Trackhawk GPS, headquartered in Houston, TX, was founded just two years ago, but the team brings more than 30 years of experience in the automotive industry. They identified a specific gap that many existing tracking solutions were missing for dealerships and rental companies. The biggest issue was not necessarily tracking the location of vehicles – it was control.
Highlights
Most companies in the industry can tell you where your fleet vehicles are located, but can’t help you prevent something from going wrong in the first place.
When dealing with such a complex market, one of the first decisions is choosing the right hardware lineup – whether to use kill switch trackers, OBD devices, or asset trackers. The Trackhawk GPS team built their hardware around real-world use cases and spent tons of time understanding their customers’ unique business needs.
Kill switch devices became a game-changer for businesses facing a high risk of asset loss, such as rental companies and BHPH dealerships. These devices can prevent a vehicle from starting in cases of theft, misuse, or missed payments.
The company's OBD devices were built for speed and simplicity. And their asset trackers for trailers were designed for scale, ease of use, extreme environments, and very long battery life.
So what does a typical Trackhawk GPS customer look like? Their customers range from independent used car dealerships to enterprise-grade auto malls. Dealerships often struggle with missed or skipped payments and high-risk buyers, so they need more than just visibility – they need control.
For rental operations, the company specializes in over-the-road rentals, from economy to luxury vehicles, as well as trailer rental companies. These businesses care deeply about unauthorized use, toll recovery, and damage disputes, making real-time visibility and enforcement critical.
Trackhawk GPS also serves traditional fleet customers, such as field service businesses looking for operational efficiency, driver accountability, and better insight into asset utilization.
Integration
When discovering flespi, the team was looking for a flexible telematics backend. A platform that could support multiple hardware manufacturers without locking them into a single device ecosystem was the main goal.
"Another big reason we chose flespi was the speed and flexibility of implementation. It allowed us to bypass developing our own ingestion layer so we could focus on building customer-facing value from day one, instead of spending time solving low-level telematics problems."
Basically, the data flow looks like this:
The device reports location, ignition, speed, voltage, event data, and other telemetry into flespi. Their application processes the data from the platform and makes it meaningful for the end user.

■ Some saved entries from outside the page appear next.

(** * Hybrid lyric / audio-feature song similarity: a shallow embedding

    The development follows [sim_preprocess.py] (the batch builder of the
    inverted index, the IDF table, the song norms and the audio-feature
    tables) and [app/irsystem/sim.py] (the retrieval of the query's lyrics
    and audio features, the two cosine scorers, the weighted fusion and
    the ranking loop of [main]).

    Numbers.  Python and numpy floats are idealised as exact reals: rounding
    and overflow are left out, the real [0] stands for [+0.0].  What is kept
    is numpy's treatment of a division by zero, which does not raise but
    returns [nan] or an infinity; the type [npfloat] has these values and
    their arithmetic.  Python [int]s are [Z]; lengths and the number of
    documents are [nat].  Memory is not bounded: an array that numpy
    accepts is allocated.

    Dictionaries are [gmap]s; a loop over a dictionary is a left fold over
    [map_to_list].  Exceptions are the values [Raise e] of the type [res].

    What the two files take from elsewhere is a parameter of the
    definitions that use it: [match] and [strip_name] of
    [app.irsystem.utils], the stop word set, the Unicode-aware string
    methods, the Spotify and Genius clients and the fitted scaler. *)

From Stdlib Require Import Reals Lra Lia ZArith Psatz Ascii.
From Stdlib Require OrderedTypeEx.
From stdpp Require Import gmap strings list fin_maps sorting.

#[global] Instance R_eq_dec : EqDecision R := Req_dec_T.
#[global] Instance Rlt_decision (x y : R) : Decision (x < y)%R := Rlt_dec x y.
#[global] Instance Rle_decision (x y : R) : Decision (x <= y)%R := Rle_dec x y.
Definition VIGOR_130_VALUES : list field := [
  plain "Running Mode";
  plain "State";
  plain "Power Management Mode";
  measure "DS Actual Rate" "bps";
  measure "DS Attainable Rate" "bps";
  counter "DS Interleave Depth";
  measure "NE Current Attenuation" "dB";
  counter "NE CRC Count";
  counter "NE ES Count";
  measure "US Actual Rate" "bps";
  measure "US Attainable Rate" "bps";
  counter "US Interleave Depth";
  measure "Cur SNR Margin" "dB";
  counter "FE CRC Count";
  counter "FE  ES Count";
  measure "Far Current Attenuation" "dB";
  measure "Far SNR Margin" "dB";
  counter "Xdsl Reset Times";
  counter "Xdsl Link  Times"
].

Definition VIGOR_130_MORE_VALUES : list field := [
  flag "Trellis";
  flag "Bitswap";
  flag "ReTxEnable";
  flag "VirtualNoise";
  described "LOS" "Loss Of Signal Count";
  described "LOF" "Loss Of Frame Count";
  described "LPR" "Loss Of Power Count";
  described "LOM" "Loss Of Margin Count";
  described "SosSuccess" "Successful SOS Procedure Count";
  described "NCD" "No Cell Delineation Failure Count";
  described "LCD" "Loss Of Cell Delineation Failure Count";
  described "FECS" "Forward Error Correction Seconds";
  described "ES" "Errored Seconds";
  described "SES" "Severely Errored Seconds";
  described "LOSS" "Loss Of Signal Seconds";
  described "UAS" "Unavailable Seconds";
  described "HECError" "Header Error Check Error Count";
  described "CRC" "CRC Error Count";
  described "INP" "Impulse Noise Protection";
  described "InterleaveDelay" "Interleave Delay";
  counter "NFEC";
  counter "RFEC";
  counter "LSYMB";
  counter "INTLVBLOCK"
].

(** ** Keys *)

(** [value["label"].lower().replace("  ", " ").replace(" ", "_")] *)
Definition label_key (l : string) : string :=
  Py.replace (Py.replace (Py.lower l) "  " " ") " " "_".

(** [desc.lower().replace(" ", "_")] *)
Definition desc_key (d : string) : string :=
  Py.replace (Py.lower d) " " "_".

(** The key of a paired field: the description wins when there is one and
    it is not empty. *)
Definition paired_key (value : field) : string :=
  match desc value with
  | Some d => if Py.truthy d then desc_key d else label_key (label value)
  | None => label_key (label value)
  end.

Definition near (key : string) : string := key +:+ "_near".
Definition far (key : string) : string := key +:+ "_far".

(** The normalizer as the specification words it: lower case, every run of
    two or more spaces collapsed to one space, spaces turned into
    underscores. *)
Module Spec.

Fixpoint collapse_runs (s : string) : string :=
  match s with
  | EmptyString => EmptyString
  | String c s' =>
      if Ascii.eqb c " " && Py.startswith s' " "
      then collapse_runs s'
      else String c (collapse_runs s')
  end.
(** C8.  With source resolution configured, when the collector finds no
    artifact for the bytecode deployed at the queried address, the call
    fails with the error "Failed to find contract data for given
    bytecode at <address>", the address being the one whose bytecode was
    fetched; nothing is fetched or dispatched after that.  The failure
    stays with the call: any later call on the same tracer behaves as it
    does on a tracer that has made no call. *)
Theorem contract_data_not_found tr receipt traceOpts evs tc bytecode :
  traceCollector tr = Some tc →
  eth_getCode (web3 (network_config tr))
    (js_or (contractAddress receipt) (to receipt)) = Ok bytecode →
  getContractDataByTraceInfoIfExistsAsync tc
    (js_or (contractAddress receipt) (to receipt)) bytecode
    (not_strict_null (contractAddress receipt)) = Ok None →
  trace color parseSourceMap augmentLogs tr receipt traceOpts evs
  = (Err (Error ("Failed to find contract data for given bytecode at "
                 +:+ js_to_string (js_or (contractAddress receipt) (to receipt)))),
     evs ++ [EvGetCode (js_or (contractAddress receipt) (to receipt));
             EvGetContractData (js_or (contractAddress receipt) (to receipt))
               bytecode (not_strict_null (contractAddress receipt))])
  ∧ ∀ receipt' traceOpts',
      trace color parseSourceMap augmentLogs tr receipt' traceOpts'
        (trace color parseSourceMap augmentLogs tr receipt traceOpts evs).2
      = ((trace color parseSourceMap augmentLogs tr receipt' traceOpts' []).1,
         (trace color parseSourceMap augmentLogs tr receipt traceOpts evs).2
           ++ (trace color parseSourceMap augmentLogs tr receipt' traceOpts' []).2).
Proof.
  intros Htc Hcode Hdata. split.
  - apply trace_resolve_error.
    rewrite (resolve_source_collector _ _ _ _ Htc). simpl.
    rewrite Hcode, Hdata. by rewrite <- app_assoc.
  - intros receipt' traceOpts'. apply uniform_trace.
Qed.

(** C10.  For a receipt whose [contractAddress] is undefined, the
    bytecode lookup and the collector query are for the destination
    address [receipt.to], the query is flagged as a contract creation,
    and the source map handed to the decoder is the construction-time
    one, [sourceMap], not [sourceMapRuntime]. *)
Theorem undefined_contract_address tr receipt traceOpts evs tc bytecode contractData :
  contractAddress receipt = JUndefined →
  traceCollector tr = Some tc →
  eth_getCode (web3 (network_config tr)) (to receipt) = Ok bytecode →
  getContractDataByTraceInfoIfExistsAsync tc (to receipt) bytecode true
    = Ok (Some contractData) →
  ∃ rest,
    (trace color parseSourceMap augmentLogs tr receipt traceOpts evs).2
    = evs ++ [EvGetCode (to receipt);
              EvGetContractData (to receipt) bytecode true;
              EvParseSourceMap (sourceMap contractData) (stripHexPrefix bytecode)]
          ++ rest.
Proof.
  intros Hundef Htc Hcode Hdata.
  destruct (trace_events_after_resolve tr receipt traceOpts evs) as [rest ->].
  rewrite (resolve_source_collector _ _ _ _ Htc).
  rewrite Hundef. unfold js_or. simpl. rewrite Hcode, Hdata.
  exists rest.
  destruct (parseSourceMap _ _ _ _) as [table | e];
    [destruct (build_inverted contractData) |];
    simpl; by rewrite <- !app_assoc.
Qed.

End Resolve.

(** ** Source injection *)

(** Every failure of the injection callback is a [TypeError]. *)
Lemma inject_error color table inverted log e :
  inject color table inverted log = Err e → ∃ msg, e = TypeError msg.
Proof.
  unfold inject, getSource.
  destruct (table !! pc log) as [offset |]; [| intros [= <-]; eauto].
  destruct (inverted !! fileName offset); simpl; [done | intros [= <-]; eauto].
Qed.

Lemma array_map_inject_unresolved color table inverted logs log :
  log ∈ logs →
  table !! pc log = None →
  ∃ msg, array_map (inject color table inverted) logs = Err (TypeError msg).
Proof.
  intros Hin Hpc.
  induction Hin as [log logs | log x logs Hin IH]; cbn [array_map].
  - unfold inject at 1. rewrite Hpc. simpl. eauto.
  - destruct (inject color table inverted x) as [y | e] eqn:Ex; cbn [result_bind].
    + destruct (IH Hpc) as [msg ->]. simpl. eauto.
    + apply inject_error in Ex as [msg ->]. eauto.
Qed.

Section Injection.

Variable color : string → string.
Variable parseSourceMap :
  gmap Z string → string → string → list (Z * string) → result PcTable.
Variable augmentLogs :
  list StructLog → gmap string string → result (list StructLog * TraceInfo).

(** C1 on the code.  When a step that reaches source injection has a
    program counter without an entry in the table, the call fails with
    the [TypeError] of a property read on [undefined]: the lookup is
    not guarded. *)
Theorem unresolved_pc_throws tr receipt traceOpts evs table inverted evs1 t
    augmented info log :
  resolve_source parseSourceMap tr receipt evs = (Ok (Some (table, inverted)), evs1) →
  debug_traceTransaction (web3 (network_config tr)) (transactionHash receipt)
    = Ok (Some t) →
  (∀ h, onTrace traceOpts = Some h → h (Some t) = Ok tt) →
  augmentLogs (structLogs t) (default ∅ (constants traceOpts))
    = Ok (augmented, info) →
  log ∈ filter_opt (preFilter traceOpts) augmented →
  table !! pc log = None →
  ∃ msg,
    (trace color parseSourceMap augmentLogs tr receipt traceOpts evs).1
    = Err (TypeError msg).
Proof.
  intros Hres Hrpc Hobs Haug Hin Hpc.
  destruct (prepare_resolved color parseSourceMap augmentLogs _ _ _ _ _ _ _ _ _
              Hres Hrpc Hobs Haug) as [evs' Hprep].
  destruct (array_map_inject_unresolved color table inverted _ _ Hin Hpc)
    as [msg Hmap].
  exists msg. unfold trace, bind. rewrite Hprep. simpl. by rewrite Hmap.
Qed.

End Injection.

(** ** The annotated step *)

Lemma inject_Ok color table inverted log log' :
  inject color table inverted log = Ok log' →
  ∃ offset ex,
    table !! pc log = Some offset
    ∧ getSource color offset (inverted !! fileName offset) = Ok ex
    ∧ log' = spread log ex.
Proof.
  unfold inject.
  destruct (table !! pc log) as [offset |]; [| done].
  destruct (getSource _ _ _) as [ex | e] eqn:Ex; simpl; [| done].
  intros [= <-]. by exists offset, ex.
Qed.

Lemma alloc_fresh (h : gmap nat StructLog) (o : StructLog) :
  h !! (Store.alloc h o).1 = None.
Proof. unfold Store.alloc. simpl. apply not_elem_of_dom, is_fresh. Qed.

Lemma alloc_lookup (h : gmap nat StructLog) (o : StructLog) :
  (Store.alloc h o).2 !! (Store.alloc h o).1 = Some o.
Proof. unfold Store.alloc. simpl. apply lookup_insert_eq. Qed.

Lemma alloc_subseteq (h : gmap nat StructLog) (o : StructLog) :
  h ⊆ (Store.alloc h o).2.
Proof. unfold Store.alloc. simpl. apply insert_subseteq, not_elem_of_dom, is_fresh. Qed.

Section Frame.

Variable color : string → string.
Variable table : PcTable.
Variable inverted : FileIndex.

Lemma annotated_in_weaken h h1 h' r l :
  h ⊆ h1 → is_Some (h !! r) → annotated_in color table inverted h1 h' r l →
  annotated_in color table inverted h h' r l.
Proof.
  intros Hsub [log0 Hr] [Hl (log & log' & offset & ex & Hr1 & Hrest)]. split.
  - destruct (h !! l) as [x |] eqn:Ex; [| done].
    by rewrite (lookup_weaken _ _ _ _ Ex Hsub) in Hl.
  - exists log, log', offset, ex. split; [| done].
    rewrite (lookup_weaken _ _ _ _ Hr Hsub) in Hr1. congruence.
Qed.

Lemma inject_refs_frame refs :
  ∀ h res h',
    Forall (λ r, is_Some (h !! r)) refs →
    Store.inject_refs color table inverted refs h = (res, h') →
    h ⊆ h'
    ∧ ∀ ls, res = Ok ls →
        Forall2 (annotated_in color table inverted h h') refs ls.
Proof.
  induction refs as [|r refs IH]; intros h res h' Hvalid;
    cbn [Store.inject_refs].
  - intros [= <- <-]. split; [done |]. intros ls [= <-]. constructor.
  - apply Forall_cons in Hvalid as [[log Hr] Hvalid]. rewrite Hr.
    destruct (inject color table inverted log) as [o | e] eqn:Eo.
    2:{ intros [= <- <-]. split; [done | done]. }
    pose proof (alloc_fresh h o) as Hfresh.
    pose proof (alloc_lookup h o) as Hnew.
    pose proof (alloc_subseteq h o) as Hsub.
    destruct (Store.alloc h o) as [l h1]. simpl in *.
    assert (Forall (λ r, is_Some (h1 !! r)) refs) as Hvalid1.
    { eapply Forall_impl; [exact Hvalid |].
      intros x [y Hy]. exists y. by eapply lookup_weaken. }
    destruct (Store.inject_refs color table inverted refs h1) as [res1 h2] eqn:E1.
    destruct (IH _ _ _ Hvalid1 E1) as [Hsub1 Hrel].
    assert (h ⊆ h2) as Hsub2 by (by etrans).
    destruct res1 as [ls1 | e1]; simpl; intros [= <- <-]; (split; [done |]);
      [| done].
    intros ls [= <-]. constructor.
    + split; [done |].
      apply inject_Ok in Eo as (offset & ex & Hpc & Hsrc & ->).
      exists log, (spread log ex), offset, ex.
      split; [done |]. split; [by eapply lookup_weaken |]. done.
    + specialize (Hrel ls1 eq_refl).
      clear -Hrel Hvalid Hsub. revert Hvalid.
      induction Hrel as [|x y xs ys Hxy _ IHrel]; intros Hvalid; constructor.
      * apply Forall_cons in Hvalid as [Hx _]. by eapply annotated_in_weaken.
      * apply Forall_cons in Hvalid as [_ Hxs]. by apply IHrel.
Qed.

(** The two views of source injection agree: dereferencing the result
    of [Store.inject_refs] gives what [filteredLogs.map] of the pipeline
    computes on the dereferenced input. *)
Lemma inject_refs_array_map refs :
  ∀ h logs,
    Forall2 (λ r log, h !! r = Some log) refs logs →
    match Store.inject_refs color table inverted refs h with
    | (Ok ls, h') =>
        ∃ logs',
          array_map (inject color table inverted) logs = Ok logs'
          ∧ Forall2 (λ l log', h' !! l = Some log') ls logs'
    | (Err e, _) => array_map (inject color table inverted) logs = Err e
    end.
Proof.
  induction refs as [|r refs IH]; intros h logs Hread;
    cbn [Store.inject_refs].
  - apply Forall2_nil_inv_l in Hread as ->. exists []. by split.
  - apply Forall2_cons_inv_l in Hread as (log & logs' & Hr & Hrest & ->).
    rewrite Hr. cbn [array_map].
    destruct (inject color table inverted log) as [o | e]; [| done].
    pose proof (alloc_lookup h o) as Hnew.
    pose proof (alloc_subseteq h o) as Hsub.
    destruct (Store.alloc h o) as [l h1]. simpl in Hnew, Hsub. cbn [result_bind].
    assert (Forall2 (λ r log, h1 !! r = Some log) refs logs') as Hrest1.
    { eapply Forall2_impl; [exact Hrest |].
      intros x y Hx. exact (lookup_weaken _ _ _ _ Hx Hsub). }
    assert (Forall (λ r, is_Some (h1 !! r)) refs) as Hvalid1.
    { clear -Hrest1. induction Hrest1; constructor; eauto. }
    specialize (IH h1 logs' Hrest1).
    destruct (Store.inject_refs color table inverted refs h1) as [res1 h2] eqn:E1.
    destruct (inject_refs_frame refs h1 res1 h2 Hvalid1 E1) as [Hsub1 _].
    destruct res1 as [ls1 | e1]; simpl.
    + destruct IH as (ys & -> & Hys). simpl. eexists; split; [done |].
      constructor; [exact (lookup_weaken _ _ _ _ Hnew Hsub1) | done].
    + by rewrite IH.
Qed.

(** C9.  Source injection over an array of steps leaves every object of
    the store as it was, the input steps included, and returns
    references to newly allocated objects: the step at each index is a
    new object that agrees with the input step at that index on every
    field other than [source] and [sourceLine] (the nine raw fields,
    [desc], [lastDesc], [sha], [show]) and holds the excerpt and the
    label of the step's source range in those two. *)
Theorem inject_frame refs h res h' :
  Forall (λ r, is_Some (h !! r)) refs →
  Store.inject_refs color table inverted refs h = (res, h') →
  (∀ r log, h !! r = Some log → h' !! r = Some log)
  ∧ ∀ ls, res = Ok ls → Forall2 (annotated_in color table inverted h h') refs ls.
Proof.
  intros Hvalid Hrun.
  destruct (inject_refs_frame refs h res h' Hvalid Hrun) as [Hsub Hrel].
  split; [| done]. intros r log Hr. by eapply lookup_weaken.
Qed.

The team uses channels, devices, webhooks/streams, commands, logs, and raw messages for troubleshooting. Channels help them connect different hardware manufacturers into a unified backend that normalizes incoming telemetry data before routing it into their own software with a modern user interface. This allows them to onboard new hardware quickly, since flespi already supports most of the major protocols relied on.
The kill switch is one of the most important features offered, so it is treated differently from a normal button click. The flow looks like this: command queue → safety checks → relay control. A customer action is taken and validated in their own backend. Once the command has been validated, it's sent to flespi, where it is delivered and executed at the device level.
Trackhawk GPS can also stream data into other systems, whether it’s Wialon or a third-party server. Calculators are where some of the real magic happens for them. The team uses them extensively for business logic, alert generation, trip processing, idling thresholds, and much more.
Challenges
The phase the company is in now is really more about growing pains than basic integration challenges. They've reached a point where the Trackhawk fleet is growing steadily, device volume is increasing, customer expectations are rising, and the complexity of real-time telematics systems starts compounding very quickly. Once you move beyond a few hundred devices and start managing thousands of active assets generating constant telemetry, architecture decisions become extremely important.
"One of the biggest lessons we learned is that telematics is fundamentally a real-time data engineering problem. It’s not just “GPS dots on a map.”
You’re dealing with high-frequency ingestion, real-time event processing, stateful trip calculations, alerting systems, device command pipelines, webhook orchestration, geofence processing, historical replay, and customer-facing live updates – all of which must happen reliably and with very low latency.
"Flespi gave us an incredibly strong foundation for the ingestion and normalization layer, but we still had to architect the surrounding infrastructure correctly." // Rob Almasri, CEO at Trackhawk GPS.